- _Description of the task_: Pick the lines holding the string "locals" out of the records and copy them.

- _Exercise material_:
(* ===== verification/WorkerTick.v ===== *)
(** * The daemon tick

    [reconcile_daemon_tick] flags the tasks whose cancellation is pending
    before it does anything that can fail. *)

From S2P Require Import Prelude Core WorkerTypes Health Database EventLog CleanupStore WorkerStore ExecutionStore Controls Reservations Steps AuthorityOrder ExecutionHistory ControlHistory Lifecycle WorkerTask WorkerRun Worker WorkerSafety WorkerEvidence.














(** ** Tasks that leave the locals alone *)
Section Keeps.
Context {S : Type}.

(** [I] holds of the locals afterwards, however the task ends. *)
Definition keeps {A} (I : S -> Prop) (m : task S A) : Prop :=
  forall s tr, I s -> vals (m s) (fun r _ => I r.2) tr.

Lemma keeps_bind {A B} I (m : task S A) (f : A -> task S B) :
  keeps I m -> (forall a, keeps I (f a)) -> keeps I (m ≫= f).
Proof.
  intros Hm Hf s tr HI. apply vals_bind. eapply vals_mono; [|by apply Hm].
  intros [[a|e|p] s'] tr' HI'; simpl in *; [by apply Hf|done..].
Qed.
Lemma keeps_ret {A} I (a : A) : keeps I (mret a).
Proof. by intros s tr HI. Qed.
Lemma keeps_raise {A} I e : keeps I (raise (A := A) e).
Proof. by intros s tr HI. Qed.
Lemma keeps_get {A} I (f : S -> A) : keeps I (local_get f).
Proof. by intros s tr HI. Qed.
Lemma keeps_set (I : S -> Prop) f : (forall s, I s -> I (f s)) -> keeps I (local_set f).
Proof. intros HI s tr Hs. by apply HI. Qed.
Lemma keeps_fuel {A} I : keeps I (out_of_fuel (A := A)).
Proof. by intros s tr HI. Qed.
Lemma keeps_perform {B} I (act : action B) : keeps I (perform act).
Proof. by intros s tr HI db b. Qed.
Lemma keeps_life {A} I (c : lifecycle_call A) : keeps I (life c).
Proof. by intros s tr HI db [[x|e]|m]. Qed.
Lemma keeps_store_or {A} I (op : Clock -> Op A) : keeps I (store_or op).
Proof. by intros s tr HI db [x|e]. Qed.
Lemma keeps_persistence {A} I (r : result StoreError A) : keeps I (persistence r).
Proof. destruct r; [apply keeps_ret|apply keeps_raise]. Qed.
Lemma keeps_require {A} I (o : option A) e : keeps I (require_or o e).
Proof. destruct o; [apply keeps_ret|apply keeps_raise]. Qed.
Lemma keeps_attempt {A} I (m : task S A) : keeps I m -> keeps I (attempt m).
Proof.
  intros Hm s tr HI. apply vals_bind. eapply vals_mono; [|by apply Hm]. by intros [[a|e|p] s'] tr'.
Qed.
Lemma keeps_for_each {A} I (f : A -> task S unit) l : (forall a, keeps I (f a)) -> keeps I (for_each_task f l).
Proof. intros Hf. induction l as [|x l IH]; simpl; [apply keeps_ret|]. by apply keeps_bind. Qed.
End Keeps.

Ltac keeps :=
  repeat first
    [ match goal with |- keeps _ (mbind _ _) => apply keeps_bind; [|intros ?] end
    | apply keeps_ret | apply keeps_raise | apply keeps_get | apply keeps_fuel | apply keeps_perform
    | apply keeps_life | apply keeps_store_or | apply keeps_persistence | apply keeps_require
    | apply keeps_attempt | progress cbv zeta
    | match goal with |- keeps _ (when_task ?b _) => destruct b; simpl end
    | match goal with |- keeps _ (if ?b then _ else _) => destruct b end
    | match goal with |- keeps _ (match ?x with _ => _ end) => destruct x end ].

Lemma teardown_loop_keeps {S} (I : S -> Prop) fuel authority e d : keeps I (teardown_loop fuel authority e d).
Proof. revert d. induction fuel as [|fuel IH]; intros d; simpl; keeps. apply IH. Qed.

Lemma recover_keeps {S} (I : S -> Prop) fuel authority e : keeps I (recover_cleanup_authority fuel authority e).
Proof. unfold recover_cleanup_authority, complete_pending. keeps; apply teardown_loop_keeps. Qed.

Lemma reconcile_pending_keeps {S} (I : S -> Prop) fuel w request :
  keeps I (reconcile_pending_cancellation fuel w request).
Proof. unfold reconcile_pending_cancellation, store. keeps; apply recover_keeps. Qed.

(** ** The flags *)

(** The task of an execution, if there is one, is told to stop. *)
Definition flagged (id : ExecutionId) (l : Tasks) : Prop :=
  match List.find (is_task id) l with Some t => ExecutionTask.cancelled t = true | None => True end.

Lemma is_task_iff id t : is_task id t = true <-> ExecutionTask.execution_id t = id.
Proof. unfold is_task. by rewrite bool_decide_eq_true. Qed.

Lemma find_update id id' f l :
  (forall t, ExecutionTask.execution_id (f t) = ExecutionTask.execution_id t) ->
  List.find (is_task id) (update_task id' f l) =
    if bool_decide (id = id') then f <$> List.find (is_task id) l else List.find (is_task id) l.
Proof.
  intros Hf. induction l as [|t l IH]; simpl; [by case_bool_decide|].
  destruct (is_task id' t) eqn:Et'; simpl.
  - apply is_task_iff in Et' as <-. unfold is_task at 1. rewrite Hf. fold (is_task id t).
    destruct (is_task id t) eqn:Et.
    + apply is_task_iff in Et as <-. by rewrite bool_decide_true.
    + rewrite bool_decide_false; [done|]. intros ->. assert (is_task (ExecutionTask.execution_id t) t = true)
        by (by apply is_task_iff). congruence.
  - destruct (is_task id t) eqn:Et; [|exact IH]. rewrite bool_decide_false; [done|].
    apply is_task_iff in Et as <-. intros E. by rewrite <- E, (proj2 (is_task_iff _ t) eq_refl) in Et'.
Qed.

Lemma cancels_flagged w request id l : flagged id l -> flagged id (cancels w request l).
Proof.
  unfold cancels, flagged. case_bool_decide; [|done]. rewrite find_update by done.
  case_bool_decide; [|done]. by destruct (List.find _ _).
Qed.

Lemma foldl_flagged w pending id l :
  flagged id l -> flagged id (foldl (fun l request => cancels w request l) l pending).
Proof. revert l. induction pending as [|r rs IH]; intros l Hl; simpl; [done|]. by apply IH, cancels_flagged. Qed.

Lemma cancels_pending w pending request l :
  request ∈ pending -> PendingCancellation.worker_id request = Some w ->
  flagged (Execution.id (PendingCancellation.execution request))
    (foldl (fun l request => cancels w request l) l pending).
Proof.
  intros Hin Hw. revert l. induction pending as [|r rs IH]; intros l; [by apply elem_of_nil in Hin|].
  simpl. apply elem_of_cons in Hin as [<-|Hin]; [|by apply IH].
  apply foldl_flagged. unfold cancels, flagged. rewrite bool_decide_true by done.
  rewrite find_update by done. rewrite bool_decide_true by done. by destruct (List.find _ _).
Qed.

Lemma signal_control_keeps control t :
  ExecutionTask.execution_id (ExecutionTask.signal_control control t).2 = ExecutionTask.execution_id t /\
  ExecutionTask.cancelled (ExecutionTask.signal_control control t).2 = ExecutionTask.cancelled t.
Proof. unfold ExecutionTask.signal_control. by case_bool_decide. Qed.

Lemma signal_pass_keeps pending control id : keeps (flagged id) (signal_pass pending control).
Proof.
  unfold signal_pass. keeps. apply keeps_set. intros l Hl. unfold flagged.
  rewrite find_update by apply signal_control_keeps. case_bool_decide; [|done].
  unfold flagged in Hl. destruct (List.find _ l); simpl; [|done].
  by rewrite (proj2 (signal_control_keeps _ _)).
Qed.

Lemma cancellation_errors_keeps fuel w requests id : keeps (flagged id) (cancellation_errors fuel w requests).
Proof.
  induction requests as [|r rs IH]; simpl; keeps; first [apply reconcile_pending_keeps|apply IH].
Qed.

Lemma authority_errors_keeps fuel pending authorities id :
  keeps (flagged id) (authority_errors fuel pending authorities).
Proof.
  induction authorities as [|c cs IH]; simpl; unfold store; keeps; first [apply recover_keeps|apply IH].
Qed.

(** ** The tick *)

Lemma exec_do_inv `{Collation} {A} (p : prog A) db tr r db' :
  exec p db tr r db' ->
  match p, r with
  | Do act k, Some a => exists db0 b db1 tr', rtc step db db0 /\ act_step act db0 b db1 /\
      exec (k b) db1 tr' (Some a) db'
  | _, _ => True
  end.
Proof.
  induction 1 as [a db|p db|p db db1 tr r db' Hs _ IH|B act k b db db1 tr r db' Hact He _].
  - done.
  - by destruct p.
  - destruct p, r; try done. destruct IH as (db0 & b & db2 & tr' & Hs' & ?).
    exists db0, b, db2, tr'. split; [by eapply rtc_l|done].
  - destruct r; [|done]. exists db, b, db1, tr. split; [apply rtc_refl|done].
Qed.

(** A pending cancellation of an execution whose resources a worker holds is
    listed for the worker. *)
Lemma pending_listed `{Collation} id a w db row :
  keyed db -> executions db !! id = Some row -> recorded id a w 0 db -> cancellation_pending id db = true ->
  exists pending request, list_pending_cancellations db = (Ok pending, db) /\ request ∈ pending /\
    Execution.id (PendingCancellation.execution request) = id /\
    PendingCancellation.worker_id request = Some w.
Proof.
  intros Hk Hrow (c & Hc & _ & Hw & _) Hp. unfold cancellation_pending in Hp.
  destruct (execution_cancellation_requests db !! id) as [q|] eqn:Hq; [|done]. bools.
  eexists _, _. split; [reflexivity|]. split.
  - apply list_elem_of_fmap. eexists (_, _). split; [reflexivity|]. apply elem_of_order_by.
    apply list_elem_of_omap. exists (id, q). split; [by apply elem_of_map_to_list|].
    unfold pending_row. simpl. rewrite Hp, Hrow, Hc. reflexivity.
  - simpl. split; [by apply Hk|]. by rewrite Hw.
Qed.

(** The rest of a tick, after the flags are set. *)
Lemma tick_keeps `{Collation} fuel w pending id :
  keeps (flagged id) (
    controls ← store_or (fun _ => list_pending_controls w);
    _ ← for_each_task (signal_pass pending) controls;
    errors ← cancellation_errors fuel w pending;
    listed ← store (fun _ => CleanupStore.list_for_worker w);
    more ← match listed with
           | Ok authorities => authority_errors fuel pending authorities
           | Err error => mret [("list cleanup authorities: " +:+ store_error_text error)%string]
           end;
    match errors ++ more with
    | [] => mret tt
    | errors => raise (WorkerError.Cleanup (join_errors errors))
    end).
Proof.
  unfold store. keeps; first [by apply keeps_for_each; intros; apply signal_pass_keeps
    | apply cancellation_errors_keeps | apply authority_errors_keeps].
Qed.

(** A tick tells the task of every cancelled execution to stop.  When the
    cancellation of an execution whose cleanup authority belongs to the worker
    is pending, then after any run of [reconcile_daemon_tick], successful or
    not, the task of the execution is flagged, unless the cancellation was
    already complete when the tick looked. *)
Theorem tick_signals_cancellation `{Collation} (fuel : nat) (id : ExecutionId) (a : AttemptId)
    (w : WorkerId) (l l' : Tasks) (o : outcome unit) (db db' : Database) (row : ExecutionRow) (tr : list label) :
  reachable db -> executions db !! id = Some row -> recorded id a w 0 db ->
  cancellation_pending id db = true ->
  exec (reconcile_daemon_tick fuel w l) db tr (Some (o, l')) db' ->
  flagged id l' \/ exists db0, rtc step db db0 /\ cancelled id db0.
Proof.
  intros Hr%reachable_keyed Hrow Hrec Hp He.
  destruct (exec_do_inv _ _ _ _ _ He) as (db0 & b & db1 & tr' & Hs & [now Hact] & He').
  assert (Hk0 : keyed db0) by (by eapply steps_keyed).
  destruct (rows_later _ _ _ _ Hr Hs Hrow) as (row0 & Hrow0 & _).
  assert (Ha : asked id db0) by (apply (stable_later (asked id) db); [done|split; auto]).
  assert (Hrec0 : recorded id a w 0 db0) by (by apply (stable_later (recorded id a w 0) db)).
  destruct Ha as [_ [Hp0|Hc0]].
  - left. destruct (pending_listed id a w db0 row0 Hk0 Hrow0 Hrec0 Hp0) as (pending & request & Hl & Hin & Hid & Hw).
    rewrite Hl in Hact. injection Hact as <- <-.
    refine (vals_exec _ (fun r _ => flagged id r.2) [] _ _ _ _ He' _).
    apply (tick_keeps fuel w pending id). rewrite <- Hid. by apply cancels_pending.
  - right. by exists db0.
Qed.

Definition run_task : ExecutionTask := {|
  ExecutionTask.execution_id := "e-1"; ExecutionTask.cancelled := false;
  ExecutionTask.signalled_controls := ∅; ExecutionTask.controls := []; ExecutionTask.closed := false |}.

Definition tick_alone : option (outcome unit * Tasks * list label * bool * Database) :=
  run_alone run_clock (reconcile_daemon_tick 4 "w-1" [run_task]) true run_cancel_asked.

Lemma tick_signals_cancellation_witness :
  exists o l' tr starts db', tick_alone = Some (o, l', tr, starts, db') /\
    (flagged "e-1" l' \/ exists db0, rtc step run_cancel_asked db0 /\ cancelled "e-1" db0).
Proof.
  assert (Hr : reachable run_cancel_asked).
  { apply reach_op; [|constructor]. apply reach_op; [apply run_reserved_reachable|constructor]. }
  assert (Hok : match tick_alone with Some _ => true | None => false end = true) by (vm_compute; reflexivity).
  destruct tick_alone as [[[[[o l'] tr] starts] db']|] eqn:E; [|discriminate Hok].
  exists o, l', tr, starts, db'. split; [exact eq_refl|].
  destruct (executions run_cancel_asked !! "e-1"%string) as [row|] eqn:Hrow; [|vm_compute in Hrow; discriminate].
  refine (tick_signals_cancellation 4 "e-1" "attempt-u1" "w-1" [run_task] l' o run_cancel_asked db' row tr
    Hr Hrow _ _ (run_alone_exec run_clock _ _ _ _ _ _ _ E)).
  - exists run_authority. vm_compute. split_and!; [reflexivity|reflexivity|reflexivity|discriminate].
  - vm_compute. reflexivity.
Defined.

- _Output_:
(** ** Tasks that leave the locals alone *)
(** [I] holds of the locals afterwards, however the task ends. *)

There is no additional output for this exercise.